Strengths and limitations

Our analysis is the first comprehensive project to summarize the results of congenital cholesteatoma surgery after considerable follow-up (minimum 1 year) and to process them according to the most widely used staging system for this disease. It is also the first to examine the effectiveness of the staging system in predicting outcome, which, according to its authors is a vital feature of a good staging system. During our analysis, we have applied rigorous methodology and followed international guidelines for summarizing previously published data.

Limitations include the retrospective nature of the key articles, which led to heterogeneous surgical techniques, varied measurement of hearing outcomes, and inadequate data on follow-up and attrition. The rarity of congenital cholesteatoma resulted in small patient cohorts and few reports. Other limitations are pooled data in articles (e.g., for mean age at staging we can only calculate estimates) and diverse duration of follow-up periods, which prevented us from including hazard ratios into out forest plot and calculating the exact desirable follow-up duration, wherein residual disease can reasonably be expected.

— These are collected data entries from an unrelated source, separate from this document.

(** C4.  For every sequence of segments and every position [i], the cue
    at position [i] has the text of the segment at position [i] with the
    leading and the trailing whitespace stripped: the segment's text is
    the cue's text between two runs of whitespace, and the cue's text
    neither starts nor ends with whitespace. *)
Theorem cue_text_is_stripped (segs : list Segment) (i : nat) (seg : Segment) :
  nth_error segs i = Some seg ->
  exists c : Cue,
    nth_error (create_subtitle_timestamps segs) i = Some c /\
    text c = strip (seg_text seg) /\
    (exists l r : string,
       seg_text seg = l ++ text c ++ r /\
       all_chars isspace l = true /\
       all_chars isspace r = true) /\
    not_space (first_char (text c)) /\
    not_space (last_char (text c)).
Proof.
  intros H. exists (subtitle_entry (1 + Z.of_nat i) seg).
  unfold create_subtitle_timestamps.
  rewrite subtitle_loop_nth, H. cbn [option_map subtitle_entry text].
  destruct (strip_spec (seg_text seg)) as (l & r & E & Al & Ar & F & L).
  repeat split; try assumption.
  exists l, r. now repeat split.
Qed.

Lemma cue_text_is_stripped_witness :
  exists c : Cue,
    nth_error (create_subtitle_timestamps
                 [mk_segment 0 1200000 " hi ";
                  mk_segment 1200000 3000000 "there"]) 0 = Some c /\
    text c = "hi".
Proof.
  destruct (cue_text_is_stripped
              [mk_segment 0 1200000 " hi ";
               mk_segment 1200000 3000000 "there"]
              0%nat (mk_segment 0 1200000 " hi ") eq_refl)
    as (c & N & T & _).
  exists c. split; [exact N | exact T].
Defined.

(** The example of the specification: two segments give the indices 1
    and 2, in that order, with the trimmed texts. *)
Example cue_builder_example :
  create_subtitle_timestamps
    [mk_segment 0 1200000 " hi "; mk_segment 1200000 3000000 "there"] =
  [mk_cue 1 "0:00:00" "0:00:01,200" "hi";
   mk_cue 2 "0:00:01,200" "0:00:03" "there"].
Proof. reflexivity. Qed.

(* ================================================================= *)
(** ** Serializers *)

Lemma srt_append_block (acc : string) (sub : Cue) :
  srt_append acc sub = acc ++ srt_block sub.
Proof.
  unfold srt_append, srt_block. now rewrite !append_assoc.
Qed.

Lemma vtt_append_block (acc : string) (sub : Cue) :
  vtt_append acc sub = acc ++ vtt_block sub.
Proof.
  unfold vtt_append, vtt_block. now rewrite !append_assoc.
Qed.

(** A loop that appends one block per cue builds the concatenation of
    the blocks after what it started with. *)
Lemma fold_append_blocks (body : string -> Cue -> string)
    (block : Cue -> string) :
  (forall acc sub, body acc sub = acc ++ block sub) ->
  forall (subtitles : list Cue) (acc : string),
    fold_left body subtitles acc = acc ++ concat_blocks block subtitles.
Proof.
  intros B subtitles.
  induction subtitles as [|sub rest IH]; intros acc; cbn.
  - now rewrite append_nil_r.
  - now rewrite IH, B, append_assoc.
Qed.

Implication for practice and research

Should more individual data documenting longer follow-up periods become available, it would be even more informative to calculate hazard ratios for each stage. However, at this time, based on the currently available data in the published literature this was not possible. In the future, more cases with carefully documented, long spanning individual follow-up data (especially in reports with small case numbers) are needed for a proper assessment. Durations of follow-up and the reason for losing patients in the process should also be documented.

In a clinical setting, second-look surgery should not be omitted purely based on stage; however, since the staging system’s abilities seem more promising for other outcomes, it is still preferable to stage cholesteatomas using this system.

Conclusion

In our systematic review and meta-analysis, we found that although the staging system published by Potsic et al. theoretically meets the authors’ first three criteria for a good staging system, based on data published so far, we cannot confirm its prognostic value. Therefore, prospective, well-designed studies are necessary with rigorously documented follow-up to determine this staging system’s true ability to predict occurrence of residual disease.